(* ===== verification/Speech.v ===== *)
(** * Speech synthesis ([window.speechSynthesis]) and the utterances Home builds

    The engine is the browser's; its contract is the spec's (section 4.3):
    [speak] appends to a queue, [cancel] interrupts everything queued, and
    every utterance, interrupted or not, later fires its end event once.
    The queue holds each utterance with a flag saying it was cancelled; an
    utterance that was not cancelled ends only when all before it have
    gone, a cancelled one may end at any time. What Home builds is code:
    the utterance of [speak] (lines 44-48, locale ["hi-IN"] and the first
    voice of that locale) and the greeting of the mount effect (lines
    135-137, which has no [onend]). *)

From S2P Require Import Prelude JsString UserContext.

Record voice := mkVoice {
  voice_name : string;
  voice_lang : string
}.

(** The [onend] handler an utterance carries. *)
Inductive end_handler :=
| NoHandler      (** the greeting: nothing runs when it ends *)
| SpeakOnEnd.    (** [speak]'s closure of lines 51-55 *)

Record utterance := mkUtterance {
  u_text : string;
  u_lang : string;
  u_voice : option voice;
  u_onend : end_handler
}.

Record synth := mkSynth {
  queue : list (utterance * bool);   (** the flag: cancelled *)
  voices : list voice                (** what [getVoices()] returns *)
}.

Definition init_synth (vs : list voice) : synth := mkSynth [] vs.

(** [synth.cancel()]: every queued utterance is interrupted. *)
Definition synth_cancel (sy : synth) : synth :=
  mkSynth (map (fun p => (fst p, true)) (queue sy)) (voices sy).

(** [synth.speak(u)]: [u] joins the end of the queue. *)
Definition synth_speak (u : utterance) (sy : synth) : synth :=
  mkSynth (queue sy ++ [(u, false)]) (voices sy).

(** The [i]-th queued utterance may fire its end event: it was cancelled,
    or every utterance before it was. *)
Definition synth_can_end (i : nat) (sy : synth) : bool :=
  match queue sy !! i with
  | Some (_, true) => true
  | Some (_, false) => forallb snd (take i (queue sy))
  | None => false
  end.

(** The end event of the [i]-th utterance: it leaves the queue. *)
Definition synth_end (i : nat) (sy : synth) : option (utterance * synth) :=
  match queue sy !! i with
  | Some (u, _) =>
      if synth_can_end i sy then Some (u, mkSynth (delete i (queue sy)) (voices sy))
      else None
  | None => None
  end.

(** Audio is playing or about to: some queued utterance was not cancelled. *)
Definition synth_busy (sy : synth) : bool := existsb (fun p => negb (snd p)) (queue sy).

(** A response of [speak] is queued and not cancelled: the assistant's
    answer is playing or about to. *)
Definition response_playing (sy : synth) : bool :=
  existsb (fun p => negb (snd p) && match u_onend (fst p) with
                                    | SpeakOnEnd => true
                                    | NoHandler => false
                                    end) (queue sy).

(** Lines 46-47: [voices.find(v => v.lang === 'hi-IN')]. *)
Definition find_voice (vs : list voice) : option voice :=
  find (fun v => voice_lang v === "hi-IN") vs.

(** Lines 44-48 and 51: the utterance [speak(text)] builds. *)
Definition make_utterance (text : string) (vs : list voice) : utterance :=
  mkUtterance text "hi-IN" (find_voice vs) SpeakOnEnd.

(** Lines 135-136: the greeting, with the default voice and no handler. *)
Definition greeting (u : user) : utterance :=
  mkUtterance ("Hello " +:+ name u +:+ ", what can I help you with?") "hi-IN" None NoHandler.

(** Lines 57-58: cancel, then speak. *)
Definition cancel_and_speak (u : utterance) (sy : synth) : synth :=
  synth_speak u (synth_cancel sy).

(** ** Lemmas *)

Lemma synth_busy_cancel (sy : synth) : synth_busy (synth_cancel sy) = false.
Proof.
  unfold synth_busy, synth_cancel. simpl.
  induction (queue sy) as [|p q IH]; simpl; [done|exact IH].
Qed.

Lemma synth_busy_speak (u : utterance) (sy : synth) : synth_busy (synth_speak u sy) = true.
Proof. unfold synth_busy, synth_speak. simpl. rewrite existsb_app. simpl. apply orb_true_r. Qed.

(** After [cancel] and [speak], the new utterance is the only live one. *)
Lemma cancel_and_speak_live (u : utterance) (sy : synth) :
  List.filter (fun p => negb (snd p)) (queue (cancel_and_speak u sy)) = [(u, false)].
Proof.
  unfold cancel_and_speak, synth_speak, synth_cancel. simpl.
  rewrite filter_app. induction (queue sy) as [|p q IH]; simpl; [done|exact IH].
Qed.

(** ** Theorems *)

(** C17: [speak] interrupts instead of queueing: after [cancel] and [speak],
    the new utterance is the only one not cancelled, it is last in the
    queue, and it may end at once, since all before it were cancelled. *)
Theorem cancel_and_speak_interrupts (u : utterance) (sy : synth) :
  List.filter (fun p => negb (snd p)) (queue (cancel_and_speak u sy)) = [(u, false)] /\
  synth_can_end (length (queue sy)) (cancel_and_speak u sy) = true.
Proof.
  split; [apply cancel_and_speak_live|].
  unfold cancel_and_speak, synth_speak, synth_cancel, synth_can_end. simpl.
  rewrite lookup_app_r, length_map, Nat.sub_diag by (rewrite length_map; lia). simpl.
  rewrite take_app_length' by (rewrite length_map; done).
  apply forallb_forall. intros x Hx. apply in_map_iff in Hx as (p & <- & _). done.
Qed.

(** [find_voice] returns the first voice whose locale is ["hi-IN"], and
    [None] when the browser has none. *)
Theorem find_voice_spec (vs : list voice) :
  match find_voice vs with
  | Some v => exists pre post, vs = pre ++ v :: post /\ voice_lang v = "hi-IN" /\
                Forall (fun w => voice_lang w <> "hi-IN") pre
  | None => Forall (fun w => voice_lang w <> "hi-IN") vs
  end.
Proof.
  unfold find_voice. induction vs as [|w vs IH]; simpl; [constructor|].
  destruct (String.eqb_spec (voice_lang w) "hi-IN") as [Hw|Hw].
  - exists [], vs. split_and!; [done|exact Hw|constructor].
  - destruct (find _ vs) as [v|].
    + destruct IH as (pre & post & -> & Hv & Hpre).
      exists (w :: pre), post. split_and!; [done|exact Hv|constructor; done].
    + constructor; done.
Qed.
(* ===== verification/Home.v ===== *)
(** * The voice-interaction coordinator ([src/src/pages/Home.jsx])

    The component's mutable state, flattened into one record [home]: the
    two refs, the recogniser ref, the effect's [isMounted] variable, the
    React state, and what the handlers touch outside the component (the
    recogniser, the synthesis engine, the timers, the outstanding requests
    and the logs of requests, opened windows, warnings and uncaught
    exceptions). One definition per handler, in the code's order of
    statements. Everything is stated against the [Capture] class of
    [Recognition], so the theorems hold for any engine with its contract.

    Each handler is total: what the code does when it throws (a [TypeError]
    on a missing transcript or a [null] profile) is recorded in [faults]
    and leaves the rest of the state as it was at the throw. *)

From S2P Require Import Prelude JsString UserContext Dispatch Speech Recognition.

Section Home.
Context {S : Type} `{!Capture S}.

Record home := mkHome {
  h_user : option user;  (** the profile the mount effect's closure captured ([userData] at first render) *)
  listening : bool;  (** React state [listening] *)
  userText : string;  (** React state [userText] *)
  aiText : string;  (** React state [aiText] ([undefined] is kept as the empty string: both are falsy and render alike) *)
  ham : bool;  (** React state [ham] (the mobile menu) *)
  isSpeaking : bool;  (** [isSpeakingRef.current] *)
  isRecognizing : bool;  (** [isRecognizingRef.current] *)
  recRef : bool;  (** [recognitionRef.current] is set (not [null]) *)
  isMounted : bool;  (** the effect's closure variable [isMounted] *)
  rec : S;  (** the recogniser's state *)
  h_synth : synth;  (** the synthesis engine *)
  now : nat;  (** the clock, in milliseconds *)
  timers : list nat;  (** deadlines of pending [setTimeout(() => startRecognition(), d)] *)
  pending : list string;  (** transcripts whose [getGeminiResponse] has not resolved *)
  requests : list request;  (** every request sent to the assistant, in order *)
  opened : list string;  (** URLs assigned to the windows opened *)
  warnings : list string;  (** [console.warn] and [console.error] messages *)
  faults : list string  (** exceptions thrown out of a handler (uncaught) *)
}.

→ **How to complete this task**
Please transcribe the data exactly from its first line. End with the line that contains "Definition synth_cancel (sy".

→ **Written solution**
(* ===== verification/Speech.v ===== *)
(** * Speech synthesis ([window.speechSynthesis]) and the utterances Home builds

    The engine is the browser's; its contract is the spec's (section 4.3):
    [speak] appends to a queue, [cancel] interrupts everything queued, and
    every utterance, interrupted or not, later fires its end event once.
    The queue holds each utterance with a flag saying it was cancelled; an
    utterance that was not cancelled ends only when all before it have
    gone, a cancelled one may end at any time. What Home builds is code:
    the utterance of [speak] (lines 44-48, locale ["hi-IN"] and the first
    voice of that locale) and the greeting of the mount effect (lines
    135-137, which has no [onend]). *)

From S2P Require Import Prelude JsString UserContext.

Record voice := mkVoice {
  voice_name : string;
  voice_lang : string
}.

(** The [onend] handler an utterance carries. *)
Inductive end_handler :=
| NoHandler      (** the greeting: nothing runs when it ends *)
| SpeakOnEnd.    (** [speak]'s closure of lines 51-55 *)

Record utterance := mkUtterance {
  u_text : string;
  u_lang : string;
  u_voice : option voice;
  u_onend : end_handler
}.

Record synth := mkSynth {
  queue : list (utterance * bool);   (** the flag: cancelled *)
  voices : list voice                (** what [getVoices()] returns *)
}.

Definition init_synth (vs : list voice) : synth := mkSynth [] vs.

(** [synth.cancel()]: every queued utterance is interrupted. *)
Definition synth_cancel (sy : synth) : synth :=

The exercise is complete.